Challenge

Adult services is a complicated system, aiming to fulfil the complex needs of citizens. With a lack of conscious design across the system, challenges arise, people’s needs aren’t met and work is duplicated. North East Lincolnshire Adult Services, spanning health, social care, mental health and housing, faced two primary challenges. The council needed to:

  • improve customer outcomes and experiences
  • move towards a system focused more on early intervention and prevention

Looking at health and social care together, along with mental health, housing and public health, meant that leadership across the Council and the CCG could develop a shared lens and perspective on the problems and areas of opportunity for Adult Services. By better understanding the “as-is” interactions between services, where things are and aren’t working well, we can identify opportunities for the delivery of better, cheaper public services.

Approach

Working alongside the council, the CCG and eleven independent providers, we led design research to develop a shared lens and perspective on the problems and opportunities facing adult services. Mapping the typical routes citizens take into and through the services, and the journey of their support, helped visualize how services communicate with one another. This wider, shared perspective helped the council understand their challenges and opportunities from a strategic and operational perspective.

This was the first time Adult Services (as a whole) had purposefully taken a user-centred perspective of the challenges and opportunities facing them.
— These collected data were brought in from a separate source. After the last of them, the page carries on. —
(** * pi-remote-web-ui: tab multiplexing, scoped broadcast, dialog bridge

    A shallow embedding of the multi-tab server (server/index.ts) and of the
    state-sync part of the browser client (src/main.ts).

    Conventions.
    - A JavaScript [Map] whose iteration order is observed ([tabs]) is an
      association list in insertion order ([JsMap]); maps that are only
      looked up ([clientActiveTab], [pendingExtensionRequests]) are [gmap]s.
    - [wss.clients] is the list of sockets in iteration order; a socket is a
      handle ([ws_id]) together with its [readyState].
    - Everything the server does to the outside world ([ws.send],
      [session.dispose], [fs.unlink], [console.error]) is appended to the
      [effects] trace of the state, in program order.
    - Values produced by collaborators ([crypto.randomUUID],
      [createAgentSession], [SessionManager.listAll], ...) are inputs of the
      functions that consume them. *)

From stdpp Require Import gmap strings list fin_maps pretty.
From Stdlib Require Import ZArith Lia Sorted.

#[local] Set Warnings "-clear-no-such-hyp".

(** ** JavaScript odds and ends *)

(** Truthiness of a string value: only the empty string is falsy. *)
Definition truthy (s : string) : bool := negb (String.eqb s "").

(** Truthiness of [string | undefined] / [string | null]. *)
Definition truthy_opt (o : option string) : bool :=
  match o with
  | Some s => truthy s
  | None => false
  end.

(** A call that may throw. *)
Inductive Result (A : Type) : Type :=
  | Ok (a : A)
  | Throw (err : string).
Arguments Ok {A} a.
Arguments Throw {A} err.

(** [Array.prototype.indexOf]: position of the first occurrence, else -1. *)
Fixpoint indexOf (l : list string) (x : string) : Z :=
  match l with
  | [] => (-1)%Z
  | y :: l' =>
      if decide (y = x) then 0%Z
      else let i := indexOf l' x in
           if (i <? 0)%Z then (-1)%Z else (i + 1)%Z
  end.

(** [arr[i]] for an integer index: [undefined] when out of range. *)
Definition at_index {A} (l : list A) (i : Z) : option A :=
  if (i <? 0)%Z then None else l !! Z.to_nat i.

(** [a ?? b] *)
Definition nullish {A} (a b : option A) : option A :=
  match a with
  | Some x => Some x
  | None => b
  end.

(** [Array.prototype.find] *)
Fixpoint array_find {A} (p : A → bool) (l : list A) : option A :=
  match l with
  | [] => None
  | x :: l' => if p x then Some x else array_find p l'
  end.

(** ** Insertion-ordered [Map<string, V>] *)
Module JsMap.
Section js_map.
Context {V : Type}.

Definition t := list (string * V).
Through service user research, user testing and engagement with community leads at every stage, learnt how and what it feels like for residents when they’re referred to services, when they are receiving services’ support and when they have lacked that support. We also got to know their values, goals, hopes and fears for the future. This helped us understand more deeply the people that use North East Lincolnshire Adult Services, putting the council in a better position to design for citizen wants and needs.

Stressing the importance of finding opportunities to start small and think big, we prototyped potential new solutions, spanning data, consent and governance, which helped us understand where there were opportunities for full service transformation. We tested prototypes with staff and service users to:

  • develop a shared vision for Adult Services
  • test the impact of gaining consent on the ability of teams to share information more effectively and better coordinate packages of care

The discovery insights provided a fresh perspective for staff, allowing them to see the bigger, systemic issues broken down into parts. In particular, introducing user journeys proved really powerful. Being able to see the primary points in someone's journey to access support, and being able to relate that to a time when something the council (as providers) did, meant staff could see the human implications of decisions and actions. This in turn allowed us to think more empathetically and imagine how the council work differently to deliver a better user experience.

Following the user research and prototyping, we developed recommendations for the shape of future service delivery and built these into a transformation roadmap, spanning governance, data, content and user experience, and broken down into manageable tasks and an achievable timeline, including:

  • moving towards a common content and communication standard
  • creating a user-centred data sharing policy to improve the assessment process
  • making sure user needs and business goals are aligned through an outcome orientated approach to delivery

To help deliver the transformation roadmap, we developed the skills and capabilities of staff, providing them with the tools needed to get the job done. Through a series of lunch and learns and workshops, we covered everything from user research to prototyping agile delivery, including a creative thinking exercise thinking about what a future service could look like through the eight lenses of service transformation. By equipping staff with a common approach to problem-solving, they can create the conditions for change and implement the transformation roadmap.

Impact

The impact of the project can be seen at a strategic and operational level. By giving clarity to what senior leaders want to achieve, and thinking through the supporting infrastructure and ways of working that were needed to support this, we delivered:

  • a shared vision for Adult Services across Council, CCG and providers
  • a clear sense of the things to investigate next in a transformation roadmap
  • an emotional journey map, setting out the human implications of decisions and actions
  • an engaging narrative for staff, ensuring citizens are considered throughout the co-design process
  • learning sessions for 39 staff from across Adult Services

We were able to understand the big, systemic issues that affect data, governance, content and user experience to make recommendations and address these in our transformation roadmap. These focused on areas such as:

  • improving the use of digital technology to meet staff and user needs
  • developing common content
  • building deeper understanding of user needs and embedding user research
  • adopting an agile governance model

We also worked closely with the Integrated Care Partnership to understand the experience of providers in trying to deliver for residents. We offered service design support to reframe the challenges they face in coordinating their work and delivering positive outcomes for service users with multiple and complex needs.